Records contained in a dataset:
----

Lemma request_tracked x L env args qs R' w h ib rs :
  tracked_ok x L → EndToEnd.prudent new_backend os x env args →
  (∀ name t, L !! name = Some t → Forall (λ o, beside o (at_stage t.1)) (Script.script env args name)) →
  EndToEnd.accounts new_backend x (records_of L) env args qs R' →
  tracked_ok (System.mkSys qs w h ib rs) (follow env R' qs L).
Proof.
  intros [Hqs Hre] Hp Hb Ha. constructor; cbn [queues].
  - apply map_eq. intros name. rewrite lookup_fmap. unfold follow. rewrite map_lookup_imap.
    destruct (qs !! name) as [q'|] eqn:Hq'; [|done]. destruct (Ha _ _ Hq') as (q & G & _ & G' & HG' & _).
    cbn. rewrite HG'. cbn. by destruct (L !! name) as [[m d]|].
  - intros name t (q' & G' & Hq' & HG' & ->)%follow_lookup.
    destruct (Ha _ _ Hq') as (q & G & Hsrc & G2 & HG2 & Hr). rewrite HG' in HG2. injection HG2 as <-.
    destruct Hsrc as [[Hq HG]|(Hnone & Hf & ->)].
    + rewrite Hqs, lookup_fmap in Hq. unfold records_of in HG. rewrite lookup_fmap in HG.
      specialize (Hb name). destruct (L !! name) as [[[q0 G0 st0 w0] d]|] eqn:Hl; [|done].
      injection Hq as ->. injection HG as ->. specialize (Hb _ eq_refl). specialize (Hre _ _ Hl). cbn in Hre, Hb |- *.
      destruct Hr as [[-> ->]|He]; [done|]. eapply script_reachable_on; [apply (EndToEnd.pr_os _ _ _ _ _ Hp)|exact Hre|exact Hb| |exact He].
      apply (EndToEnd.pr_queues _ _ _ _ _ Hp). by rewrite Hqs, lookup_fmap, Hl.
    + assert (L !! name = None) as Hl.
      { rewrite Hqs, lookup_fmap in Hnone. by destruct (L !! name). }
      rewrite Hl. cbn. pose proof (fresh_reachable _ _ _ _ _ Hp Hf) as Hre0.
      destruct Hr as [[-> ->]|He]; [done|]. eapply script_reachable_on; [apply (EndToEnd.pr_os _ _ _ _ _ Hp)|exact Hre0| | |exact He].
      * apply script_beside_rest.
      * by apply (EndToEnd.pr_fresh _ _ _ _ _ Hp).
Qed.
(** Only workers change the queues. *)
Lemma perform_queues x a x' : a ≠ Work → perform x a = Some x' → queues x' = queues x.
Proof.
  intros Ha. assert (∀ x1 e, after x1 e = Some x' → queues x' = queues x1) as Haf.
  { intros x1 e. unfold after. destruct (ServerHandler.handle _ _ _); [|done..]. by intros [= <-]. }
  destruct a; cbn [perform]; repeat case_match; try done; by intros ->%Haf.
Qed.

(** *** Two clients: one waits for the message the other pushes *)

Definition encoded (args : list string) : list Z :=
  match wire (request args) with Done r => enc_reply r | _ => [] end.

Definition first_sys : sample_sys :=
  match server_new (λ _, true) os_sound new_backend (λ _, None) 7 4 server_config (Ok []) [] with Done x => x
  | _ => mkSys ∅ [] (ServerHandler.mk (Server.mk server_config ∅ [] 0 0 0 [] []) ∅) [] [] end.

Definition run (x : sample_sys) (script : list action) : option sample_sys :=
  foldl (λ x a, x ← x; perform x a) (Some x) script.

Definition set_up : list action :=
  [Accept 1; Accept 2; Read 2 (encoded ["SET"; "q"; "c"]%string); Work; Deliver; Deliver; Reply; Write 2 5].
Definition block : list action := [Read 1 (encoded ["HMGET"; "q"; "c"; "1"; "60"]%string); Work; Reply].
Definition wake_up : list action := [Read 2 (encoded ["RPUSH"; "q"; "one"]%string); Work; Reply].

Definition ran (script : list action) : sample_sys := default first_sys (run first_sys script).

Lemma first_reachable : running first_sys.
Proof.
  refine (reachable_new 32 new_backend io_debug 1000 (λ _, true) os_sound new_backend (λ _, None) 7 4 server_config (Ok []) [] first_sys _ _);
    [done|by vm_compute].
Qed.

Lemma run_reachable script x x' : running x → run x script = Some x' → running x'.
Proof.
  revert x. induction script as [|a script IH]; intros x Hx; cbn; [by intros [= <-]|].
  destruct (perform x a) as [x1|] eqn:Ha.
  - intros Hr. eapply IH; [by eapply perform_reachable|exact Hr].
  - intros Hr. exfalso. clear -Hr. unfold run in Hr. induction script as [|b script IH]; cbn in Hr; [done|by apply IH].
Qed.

----

**Exercise instructions:** What is needed is an exact transcription of every entry above.

**Reply:**
Lemma request_tracked x L env args qs R' w h ib rs :
  tracked_ok x L → EndToEnd.prudent new_backend os x env args →
  (∀ name t, L !! name = Some t → Forall (λ o, beside o (at_stage t.1)) (Script.script env args name)) →
  EndToEnd.accounts new_backend x (records_of L) env args qs R' →
  tracked_ok (System.mkSys qs w h ib rs) (follow env R' qs L).
Proof.
  intros [Hqs Hre] Hp Hb Ha. constructor; cbn [queues].
  - apply map_eq. intros name. rewrite lookup_fmap. unfold follow. rewrite map_lookup_imap.
    destruct (qs !! name) as [q'|] eqn:Hq'; [|done]. destruct (Ha _ _ Hq') as (q & G & _ & G' & HG' & _).
    cbn. rewrite HG'. cbn. by destruct (L !! name) as [[m d]|].
  - intros name t (q' & G' & Hq' & HG' & ->)%follow_lookup.
    destruct (Ha _ _ Hq') as (q & G & Hsrc & G2 & HG2 & Hr). rewrite HG' in HG2. injection HG2 as <-.
    destruct Hsrc as [[Hq HG]|(Hnone & Hf & ->)].
    + rewrite Hqs, lookup_fmap in Hq. unfold records_of in HG. rewrite lookup_fmap in HG.
      specialize (Hb name). destruct (L !! name) as [[[q0 G0 st0 w0] d]|] eqn:Hl; [|done].
      injection Hq as ->. injection HG as ->. specialize (Hb _ eq_refl). specialize (Hre _ _ Hl). cbn in Hre, Hb |- *.
      destruct Hr as [[-> ->]|He]; [done|]. eapply script_reachable_on; [apply (EndToEnd.pr_os _ _ _ _ _ Hp)|exact Hre|exact Hb| |exact He].
      apply (EndToEnd.pr_queues _ _ _ _ _ Hp). by rewrite Hqs, lookup_fmap, Hl.
    + assert (L !! name = None) as Hl.
      { rewrite Hqs, lookup_fmap in Hnone. by destruct (L !! name). }
      rewrite Hl. cbn. pose proof (fresh_reachable _ _ _ _ _ Hp Hf) as Hre0.
      destruct Hr as [[-> ->]|He]; [done|]. eapply script_reachable_on; [apply (EndToEnd.pr_os _ _ _ _ _ Hp)|exact Hre0| | |exact He].
      * apply script_beside_rest.
      * by apply (EndToEnd.pr_fresh _ _ _ _ _ Hp).
Qed.
(** Only workers change the queues. *)
Lemma perform_queues x a x' : a ≠ Work → perform x a = Some x' → queues x' = queues x.
Proof.
  intros Ha. assert (∀ x1 e, after x1 e = Some x' → queues x' = queues x1) as Haf.
  { intros x1 e. unfold after. destruct (ServerHandler.handle _ _ _); [|done..]. by intros [= <-]. }
  destruct a; cbn [perform]; repeat case_match; try done; by intros ->%Haf.
Qed.

(** *** Two clients: one waits for the message the other pushes *)

Definition encoded (args : list string) : list Z :=
  match wire (request args) with Done r => enc_reply r | _ => [] end.

Definition first_sys : sample_sys :=
  match server_new (λ _, true) os_sound new_backend (λ _, None) 7 4 server_config (Ok []) [] with Done x => x
  | _ => mkSys ∅ [] (ServerHandler.mk (Server.mk server_config ∅ [] 0 0 0 [] []) ∅) [] [] end.

Definition run (x : sample_sys) (script : list action) : option sample_sys :=
  foldl (λ x a, x ← x; perform x a) (Some x) script.

Definition set_up : list action :=
  [Accept 1; Accept 2; Read 2 (encoded ["SET"; "q"; "c"]%string); Work; Deliver; Deliver; Reply; Write 2 5].
Definition block : list action := [Read 1 (encoded ["HMGET"; "q"; "c"; "1"; "60"]%string); Work; Reply].
Definition wake_up : list action := [Read 2 (encoded ["RPUSH"; "q"; "one"]%string); Work; Reply].

Definition ran (script : list action) : sample_sys := default first_sys (run first_sys script).

Lemma first_reachable : running first_sys.
Proof.
  refine (reachable_new 32 new_backend io_debug 1000 (λ _, true) os_sound new_backend (λ _, None) 7 4 server_config (Ok []) [] first_sys _ _);
    [done|by vm_compute].
Qed.

Lemma run_reachable script x x' : running x → run x script = Some x' → running x'.
Proof.
  revert x. induction script as [|a script IH]; intros x Hx; cbn; [by intros [= <-]|].
  destruct (perform x a) as [x1|] eqn:Ha.
  - intros Hr. eapply IH; [by eapply perform_reachable|exact Hr].
  - intros Hr. exfalso. clear -Hr. unfold run in Hr. induction script as [|b script IH]; cbn in Hr; [done|by apply IH].
Qed.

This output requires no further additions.